A load-balanced distributed parallel mining algorithm

  • Authors:
  • Kun-Ming Yu;Jiayi Zhou;Tzung-Pei Hong;Jia-Ling Zhou

  • Affiliations:
  • Department of Computer Science and Information Engineering, Chung Hua University, 707, Sec. 2, WuFu Rd., HsinChu 300, Taiwan, ROC;Institute of Engineering and Science, Chung Hua University, 707, Sec. 2, WuFu Rd., HsinChu 300, Taiwan, ROC;Department of Computer Science and Information Engineering, National University of Kaohsiung, 700, Kaohsiung University Rd, Kaohsiung 811, Taiwan, ROC;Department of Information Management, Chung Hua University, 707, Sec. 2, WuFu Rd., HsinChu 300, Taiwan, ROC

  • Venue:
  • Expert Systems with Applications: An International Journal
  • Year:
  • 2010

Quantified Score

Hi-index 12.05

Visualization

Abstract

Due to the exponential growth in worldwide information, companies have to deal with an ever growing amount of digital information. One of the most important challenges for data mining is quickly and correctly finding the relationship among data. The Apriori algorithm has been the most popular technique in finding frequent patterns. However, when applying this method, a database has to be scanned many times to calculate the counts of a huge number of candidate itemsets.
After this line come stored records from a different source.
Lemma set_bit_u64 m i : is_u64 m -> 0 <= i < 64 -> is_u64 (Z.lor m (2 ^ i)).
Proof.
  intros Hm Hi. apply is_u64_bits.
  - apply Z.lor_nonneg. split; [apply Hm|]. apply Z.pow_nonneg. lia.
  - intros j Hj. rewrite Z.lor_spec, (is_u64_testbit m j), Z.pow2_bits_false by (done || lia). done.
Qed.

(** Setting a bit that has been cleared restores the word. *)
Lemma set_clear_bit m i :
  is_u64 m -> 0 <= i < 64 -> Z.testbit m i = true -> Z.lor (Z.land m (u64 (Z.lnot (2 ^ i)))) (2 ^ i) = m.
Proof.
  intros Hm Hi Hb. apply Z.bits_inj'. intros j Hj. rewrite set_bit, clear_bit by (done || lia).
  destruct (Z.eqb_spec j i) as [->|]; [by rewrite Hb, orb_true_r|]. by rewrite andb_true_r, orb_false_r.
Qed.

(** Clearing a bit that has been set restores the word. *)
Lemma clear_set_bit m i :
  is_u64 m -> 0 <= i < 64 -> Z.testbit m i = false -> Z.land (Z.lor m (2 ^ i)) (u64 (Z.lnot (2 ^ i))) = m.
Proof.
  intros Hm Hi Hb. apply Z.bits_inj'. intros j Hj.
  rewrite clear_bit, set_bit by (try apply set_bit_u64; done || lia).
  destruct (Z.eqb_spec j i) as [->|]; [by rewrite Hb|]. by rewrite andb_true_r, orb_false_r.
Qed.

(** * Lists of C arrays *)

Lemma NoDup_app_cons_inv {A} (l1 l2 : list A) (x : A) :
  NoDup (l1 ++ x :: l2) -> (x ∉ l1) ∧ (x ∉ l2) ∧ NoDup (l1 ++ l2).
Proof.
  intros H. apply NoDup_app in H as (H1 & H12 & H2).
  apply NoDup_cons in H2 as [Hx H2].
  split; [intros Hin; apply (H12 x Hin); left|]. split; [done|].
  apply NoDup_app. split; [done|]. split; [|done].
  intros y Hy Hy2. apply (H12 y Hy). by right.
Qed.

Lemma NoDup_app_disj {A} (l1 l2 : list A) (x : A) : NoDup (l1 ++ l2) -> x ∈ l1 -> x ∈ l2 -> False.
Proof. intros (_ & H & _)%NoDup_app H1 H2. by apply (H x). Qed.

Lemma head_Some_elem_of {A} (l : list A) (x : A) : head l = Some x -> x ∈ l.
Proof. destruct l; simpl; [done|]. intros [= ->]. left. Qed.

(** A loop whose body may be undefined. *)
Fixpoint ofoldl {A B} (f : A -> B -> option B) (l : list A) (b : B) : option B :=
  match l with [] => Some b | x :: r => b1 ← f x b; ofoldl f r b1 end.

(** The loop returns when each of its steps does: [P todo b] says what holds
    with the elements [todo] still to come. *)
Lemma ofoldl_total {A B} (f : A -> B -> option B) (P : list A -> B -> Prop) l b :
  P l b -> (forall x r b, P (x :: r) b -> exists b1, f x b = Some b1 ∧ P r b1) -> exists b', ofoldl f l b = Some b' ∧ P [] b'.
Proof.
  intros HP Hstep. revert b HP. induction l as [|x l IH]; intros b HP; [by exists b|].
  destruct (Hstep x l b HP) as (b1 & E & HP1). cbn [ofoldl]. rewrite E. exact (IH b1 HP1).
Qed.
(* ===== verification/SwapTlsfInv.v ===== *)
(** Generic facts used by the swap-buffer allocator proofs: the bits of a
    size word, size classes, views of a heap of headers and doubly linked
    lists over a view. *)

From S2P Require Import Prelude SwapTlsf.

(** * Size words *)

Lemma block_get_size_eq b :
  is_u64 (blk_size b) -> block_get_size b = 2 * (blk_size b / 2).
Proof.
  intros H. unfold block_get_size. rewrite (land_low_clear 1) by (done || lia).
  by rewrite Z.pow_1_r.
Qed.

Lemma block_is_used_eq b : block_is_used b = negb (blk_size b mod 2 =? 0).
Proof.
  unfold block_is_used. change 1 with (Z.ones 1) at 1.
  by rewrite Z.land_ones, Z.pow_1_r by lia.
Qed.

Lemma lor_even_bit s r : s mod 2 = 0 -> Z.lor s (Z.land r 1) = s + r mod 2.
Proof.
  intros Hs. change 1 with (Z.ones 1) at 1. rewrite Z.land_ones, Z.pow_1_r by lia.
  pose proof (Z.add_lor_land s (r mod 2)) as E.
  assert (Z.land s (r mod 2) = 0) as H0; [|lia].
  rewrite (Zmod_odd r). destruct (Z.odd r).
  - change 1 with (Z.ones 1). rewrite Z.land_ones by lia. by rewrite Z.pow_1_r.
  - apply Z.land_0_r.
Qed.

(** The attributes of a header that the layout is about. *)
Abbreviation seg := (Z * Z * bool)%type.
Definition seg_of (b : TLSFBlockHeader) : seg := (data_offset b, block_get_size b, block_is_used b).

Lemma raw_mark_free b : is_u64 (blk_size b) -> is_u64 (blk_size (block_mark_as_free b)).
Proof.
  intros H. pose proof (block_get_size_eq b H) as E. unfold block_get_size in E.
  simpl. rewrite E. mzlia.
Qed.

Lemma seg_mark_free b :
  is_u64 (blk_size b) ->
  seg_of (block_mark_as_free b) = (data_offset b, block_get_size b, false).
Proof.
  intros H. pose proof (raw_mark_free b H) as H'. unfold seg_of.
  rewrite block_is_used_eq, (block_get_size_eq (block_mark_as_free b)), !block_get_size_eq by done.
  pose proof (block_get_size_eq b H) as E. unfold block_get_size in E.
  simpl. rewrite E. f_equal; [f_equal; zlia|]. case (Z.eqb_spec); [done|zlia].
Qed.
(* ===== verification/SwapTlsfOps.v ===== *)
(** The searches of the swap-buffer allocator and its changes of the physical
    chain (marking, splitting, absorbing a neighbour), each shown to return
    and to keep the representation [Rep]. *)

From S2P Require Import Prelude Dlist SwapTlsf SwapTlsfInv.

(** The heap after the block [l], physical successor of [p], is merged into
    [p]; [n] is the physical successor of [l]. *)
Definition absorb_heap (total : Z) (p l : loc) (n : option loc) (h : heap_t) : heap_t :=
  delete l (alter_opt (set_prev_phys (Some p)) n (alter (set_next_phys n) p (alter (block_set_size total) p h))).

(** * Searches *)

Lemma walk_sseg fuel h p ls :
  sseg (nview h) ls -> (length ls <= fuel)%nat ->
  exists r, walk fuel h p (head ls) = Some r ∧
    match r with
    | Some l => l ∈ ls ∧ exists b, h !! l = Some b ∧ p b = true
    | None => forall l b, l ∈ ls -> h !! l = Some b -> p b = false
    end.
Proof.
  revert fuel. induction ls as [|x r IH]; intros fuel Hs Hf.
  - exists None. split; [by destruct fuel|]. intros l b Hl. by apply not_elem_of_nil in Hl.
  - destruct fuel as [|fuel]; [simpl in Hf; lia|]. simpl in *. destruct Hs as [Hx Hs].
    unfold nview in Hx. destruct (h !! x) as [b|] eqn:Hb; [|done]. injection Hx as Hx. simpl.
    destruct (p b) eqn:Hp; [exists (Some x); split; [done|]; split; [by left|eauto]|].
    rewrite Hx. destruct (IH fuel Hs ltac:(lia)) as (r' & -> & Hr). exists r'. split; [done|].
    destruct r' as [l|].
    + destruct Hr as [Hl Hr]. split; [by right|done].
    + intros l b' [->|Hl]%elem_of_cons Hb'; [by simplify_eq|by eapply Hr].
Qed.
(* ===== verification/SwapTlsfProofs.v ===== *)
(** Correctness of the swap-buffer allocator: the layout invariant [Inv], its
    preservation by initialisation, allocation and release, and the
    refinement of the abstract allocator [spec_alloc]/[spec_free], which only
    knows the set of regions handed out. *)

From S2P Require Import Prelude Dlist SwapTlsf SwapTlsfInv SwapTlsfOps.

#[local] Arguments replicate : simpl never.

(** The segments partition [[a, e)] in address order; every offset is a
    multiple of the alignment. *)
Fixpoint tiles (a : Z) (ms : list seg) (e : Z) : Prop :=
  match ms with
  | [] => a = e
  | (o, s, _) :: r => o = a ∧ 0 < s ∧ s mod 2 = 0 ∧ o mod 64 = 0 ∧ tiles (a + s) r e
  end.

(** No two neighbours are both free; [pf] says whether the segment before the
    list is free. *)
Fixpoint coalesced (pf : bool) (ms : list seg) : Prop :=
  match ms with
  | [] => True
  | (_, _, u) :: r => (pf = true -> u = true) ∧ coalesced (negb u) r
  end.

Definition last_free (pf : bool) (ms : list seg) : bool :=
  match last ms with Some (_, _, u) => negb u | None => pf end.

Fixpoint used_sum (ms : list seg) : Z :=
  match ms with [] => 0 | (_, s, u) :: r => (if u then s else 0) + used_sum r end.

Record Shape (m : TLSFManager) (ph : layout) : Prop := {
  shape_rep : Rep m ph [];
  shape_init : initialized m = true;
  shape_size : 2 <= shm_total_size m <= U64_MOD - 64;
  shape_tiles : tiles 0 ph.*2 (2 * (shm_total_size m / 2));
  shape_coalesced : coalesced false ph.*2;
  shape_used : total_used m = used_sum ph.*2;
}.

Definition Inv (m : TLSFManager) : Prop := exists ph, Shape m ph.

(** The regions of the pool that are handed out, and those that are not. *)
Definition used_region (m : TLSFManager) (o s : Z) : Prop :=
  exists l b, heap m !! l = Some b ∧ seg_of b = (o, s, true).
Definition free_region (m : TLSFManager) (o s : Z) : Prop :=
  exists l b, heap m !! l = Some b ∧ seg_of b = (o, s, false).

(** What [malloc] promises: a header it returns is not one of the live ones. *)
Definition malloc_fresh (c : libc) (m : TLSFManager) : Prop :=
  forall l junk, malloc_ret c = Some (l, junk) -> heap m !! l = None.

(** * The abstract allocator *)

Definition disjoint_regions (o1 s1 o2 s2 : Z) : Prop := o1 + s1 <= o2 \/ o2 + s2 <= o1.

Inductive spec_alloc (total : Z) (A : gset (Z * Z)) (size : Z) : Z -> gset (Z * Z) -> Prop :=
  | spec_alloc_ok off s :
      off mod 64 = 0 -> size <= s -> 0 <= off -> off + s <= total ->
      (forall o' s', (o', s') ∈ A -> disjoint_regions off s o' s') ->
      spec_alloc total A size off ({[(off, s)]} ∪ A)
  | spec_alloc_fail : spec_alloc total A size UINT64_MAX A.

Definition spec_free (A : gset (Z * Z)) (off : Z) : gset (Z * Z) := filter (fun r => r.1 <> off) A.

Definition Abs (m : TLSFManager) (A : gset (Z * Z)) : Prop :=
  Inv m ∧ forall o s, (o, s) ∈ A <-> used_region m o s.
Parallel and distributed computing is an effective strategy for accelerating the mining process. In this paper, the Distributed Parallel Apriori (DPA) algorithm is proposed as a solution to this problem. In the proposed method, metadata are stored in the form of Transaction Identifiers (TIDs), such that only a single scan to the database is needed. The approach also takes the factor of itemset counts into consideration, thus generating a balanced workload among processors and reducing processor idle time. Experiments on a PC cluster with 16 computing nodes are also made to show the performance of the proposed approach and compare it with some other parallel mining algorithms. The experimental results show that the proposed approach outperforms the others, especially while the minimum supports are low.